Le nœud du problème est que, si la puissance économique, militaire et géopolitique de la Chine est bien supérieure à celle de l’Inde, cette dernière refuse l’ascension de la Chine et son statut de nouvelle puissance mondiale.
Mais, dans le même temps, Pékin ne veut pas non plus reconnaître le nouveau rôle joué par l’Inde et sa place croissante dans les relations internationales. D’autant que l’Inde, contrairement à la Chine, connaît une croissance économique dans le cadre d’une structure pluraliste et démocratique, très éloignée du modèle de croissance chinois, qui est lui régi par un régime autocratique à parti unique et à approche descendante. Il existe un dicton dans la culture traditionnelle chinoise qui dit que « deux tigres ne peuvent coexister dans la même montagne ». La Chine se considère comme le seul tigre (nation) dominant la montagne (c’est-à-dire l’Asie) et estime qu’il n’y a pas de place pour l’Inde (le deuxième tigre). Cela conduit donc à une approche conflictuelle entre les deux pays.

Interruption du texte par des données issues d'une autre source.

Inductive writers_step : conf → outcome conf → Prop :=
| step_Register c name opt :
    writers_step c (Done (with_ws c (Register (c_ws c) name opt).2))
| step_DeRegister c name :
    writers_step c (Done (with_ws c (DeRegister (c_ws c) name).2))
| step_room c n samples items :
    samples ≠ [] → convert_samples n samples = Done items →
    Limited_Len (queue (c_ws c)) < maxSize (queue (c_ws c)) →
    writers_step c (Done (mkWConf (c_ws c) (c_pushers c ++ [Checked items]) (c_reader c)
      (c_accepted c) (c_rejected c) (c_sent c)))
| step_refuse c n samples items :
    samples ≠ [] → convert_samples n samples = Done items →
    maxSize (queue (c_ws c)) ≤ Limited_Len (queue (c_ws c)) →
    writers_step c (Done (mkWConf (c_ws c)
      (c_pushers c ++ [Pushed (Z.of_nat (length items)) false]) (c_reader c)
      (c_accepted c) (c_rejected c ++ items) (c_sent c)))
| step_PushFrontN c i items :
    c_pushers c !! i = Some (Checked items) →
    writers_step c (Done (mkWConf
      (set_queue (c_ws c)
         (mkLimited (maxSize (queue (c_ws c))) (PushFrontN (SL (queue (c_ws c))) items)))
      (<[i := Pushed (Z.of_nat (length items)) true]> (c_pushers c)) (c_reader c)
      (c_accepted c ++ items) (c_rejected c) (c_sent c)))
| step_spawn c i count success :
    c_pushers c !! i = Some (Pushed count success) →
    writers_step c (Done (mkWConf
      (set_spawned (c_ws c) (spawned (c_ws c) ++ [queue_call count (c_ws c) success]))
      (delete i (c_pushers c)) (c_reader c) (c_accepted c) (c_rejected c) (c_sent c)))
| step_snapshot c i call :
    spawned (c_ws c) !! i = Some call →
    writers_step c (Done (with_ws c
      (set_spawned (snapshot (c_ws c) call) (delete i (spawned (c_ws c))))))
| step_PopBackN c n items q :
    c_reader c = None → Limited_PopBackN (queue (c_ws c)) (batch (c_ws c)) = Done (items, q) →
    writers_step c (Done (with_reader (with_ws c (set_queue (c_ws c) q))
      match items with
      | [] => None
      | _ => Some (items, FanWrite <$> (range_list n (writerMap (c_ws c))).*1)
      end))
| step_PopBackN_panic c s :
    c_reader c = None → Limited_PopBackN (queue (c_ws c)) (batch (c_ws c)) = Panic s →
    writers_step c (Panic s)
| step_write c items fans i key Do err :
    c_reader c = Some (items, fans) → fans !! i = Some (FanWrite key) →
    fan_write (c_ws c) key items Do = Done err →
    writers_step c (Done (with_reader c
      (Some (items, <[i := FanCount (bool_decide (err = None))]> fans))))
| step_write_panic c items fans i key Do s :
    c_reader c = Some (items, fans) → fans !! i = Some (FanWrite key) →
    fan_write (c_ws c) key items Do = Panic s →
    writers_step c (Panic s)
| step_count c items fans i success :
    c_reader c = Some (items, fans) → fans !! i = Some (FanCount success) →
    writers_step c (Done (with_reader
      (with_ws c (snapshot (c_ws c) (mkCall 1 0 success "write"))) (Some (items, delete i fans))))
| step_Wait c items :
    c_reader c = Some (items, []) →
    writers_step c (Done (mkWConf (c_ws c) (c_pushers c) None
      (c_accepted c) (c_rejected c) (c_sent c ++ items))).

Definition init_conf (chanSize batch : Z) : conf :=
  mkWConf (NewWriter chanSize batch) [] None [] [] [].

(** One step that does not crash. *)
Definition runs_to (c c' : conf) : Prop := writers_step c (Done c').

Definition in_reader (c : conf) : list TimeSeries :=
  match c_reader c with Some (items, _) => items | None => [] end.
End writers.

(** ** Lemmas *)

Section lemmas.
Context `{RangeOrder} `{HttpApi}.

Lemma post_done w req Do :
  is_Some (writer_Client w) → Nat.even (length (Headers (Opts w))) = true →
  is_done (post w req Do).
Proof.
  intros [cli Hc] He. unfold post. destruct (NewRequest _ _ _) as [r|e]; [|by eexists].
  destruct (proj2 (add_headers_done (Headers (Opts w)) (mkRequest (req_Method r) (req_URL r)
             (req_Host r) fixed_headers (req_Body r))) He) as [r' ->].
  simpl. rewrite Hc. destruct (Do cli _) as [[status body]|e]; [|by eexists].
  case_match; by eexists.
Qed.

Lemma Writer_Write_result w items Do err :
  Writer_Write w items Do = Done err → err = None ∨ ∃ e, Marshal items = Err e ∧ err = Some e.
Proof.
  unfold Writer_Write. destruct items as [|item items]; [intros [= <-]; by left|].
  destruct (Marshal (item :: items)) as [data|e] eqn:Hm.
  - destruct (post w (Encode data) Do); simpl; [|done]. intros [= <-]. by left.
  - intros [= <-]. right. by exists e.
Qed.

Lemma Writer_Write_done w items Do :
  is_Some (writer_Client w) → Nat.even (length (Headers (Opts w))) = true →
  is_done (Writer_Write w items Do).
Proof.
  intros Hc He. unfold Writer_Write. destruct items as [|item items]; [by eexists|].
  destruct (Marshal (item :: items)) as [data|e]; [|by eexists].
  destruct (post_done w (Encode data) Do Hc He) as [err ->]. by eexists.
Qed.

Lemma convert_samples_panic n samples :
  is_panic (convert_samples n samples) ↔ None ∈ samples.
Proof.
  revert n. induction samples as [|[s|] samples IH]; intros n; simpl.
  - rewrite elem_of_nil. split; [by intros [? ?]|done].
  - rewrite elem_of_cons. rewrite <- (IH (S n)).
    destruct (convert_samples (S n) samples) as [items|msg]; simpl; split.
    + by intros [? ?].
    + intros [?|[? ?]]; done.
    + intros _. right. by exists msg.
    + intros _. by exists msg.
  - split; [left|]. intros _. by exists "nil pointer dereference".
Qed.

(** *** Nothing is lost or reordered *)

Definition conserve_inv (c : conf) : Prop :=
  ∃ max q, queue (c_ws c) = limited_of max q ∧
    c_accepted c = c_sent c ++ in_reader c ++ q.

Lemma Limited_PopBackN_inv {A} max (q : list A) n items q' :
  Limited_PopBackN (limited_of max q) n = Done (items, q') →
  ∃ q1, q' = limited_of max q1 ∧ q = items ++ q1.
Proof.
  unfold Limited_PopBackN, limited_of. simpl. rewrite PopBackN_of_queue. unfold queue_pop_n.
  case_decide as Hq; [subst q; simpl; intros [= <- <-]; by exists []|].
  destruct (n <? 0); simpl; [done|]. intros [= <- <-].
  eexists. split; [done|]. by rewrite take_drop.
Qed.

Lemma conserve_step c c' : conserve_inv c → runs_to c c' → conserve_inv c'.
Proof.
  intros (max & q & Hq & Hacc) Hs.
  inversion Hs; subst; unfold conserve_inv, in_reader in *; simpl in *.
  - unfold Register. destruct (newWriter opt); by exists max, q.
  - unfold DeRegister. destruct (writerMap (c_ws c) !! name); by exists max, q.
  - by exists max, q.
  - by exists max, q.
  - exists max, (q ++ items). rewrite Hq. simpl. rewrite PushFrontN_of_queue.
    split; [done|]. by rewrite Hacc, !app_assoc.
  - by exists max, q.
  - by exists max, q.
  - rewrite Hq in *.
    match goal with Hp : Limited_PopBackN _ _ = _ |- _ =>
      apply Limited_PopBackN_inv in Hp as (q1 & -> & ->) end.
    match goal with Hr : c_reader c = None |- _ => rewrite Hr in Hacc end.
    exists max, q1. split; [done|]. by destruct items.
  - exists max, q. split; [done|].
    match goal with Hr : c_reader c = Some _ |- _ => by rewrite Hr in Hacc end.
  - exists max, q. split; [done|].
    match goal with Hr : c_reader c = Some _ |- _ => by rewrite Hr in Hacc end.
  - exists max, q. split; [done|].
    match goal with Hr : c_reader c = Some _ |- _ => rewrite Hr in Hacc end.
    by rewrite <- app_assoc.
Qed.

L’Inde et la Chine ont mis en place plus de trente mécanismes de dialogue à différents niveaux, couvrant les questions bilatérales politiques, économiques, culturelles, consulaires et les relations entre les peuples, ainsi que des dialogues sur des questions régionales et mondiales. Les relations entre les deux pays se sont récemment réchauffées lorsque le président Xi Jinping a rencontré le Premier ministre indien Narendra Modi en marge du sommet des BRICS qui s’est tenu à Kazan, en Russie, en octobre 2024. Malgré toutes ces mesures visant à instaurer la confiance, le différend frontalier et les divergences idéologiques entre les deux nations les ont empêchées de saisir les nombreuses opportunités de collaboration qui s’offraient à elles. Seul le temps nous dira si une montagne peut soutenir deux tigres.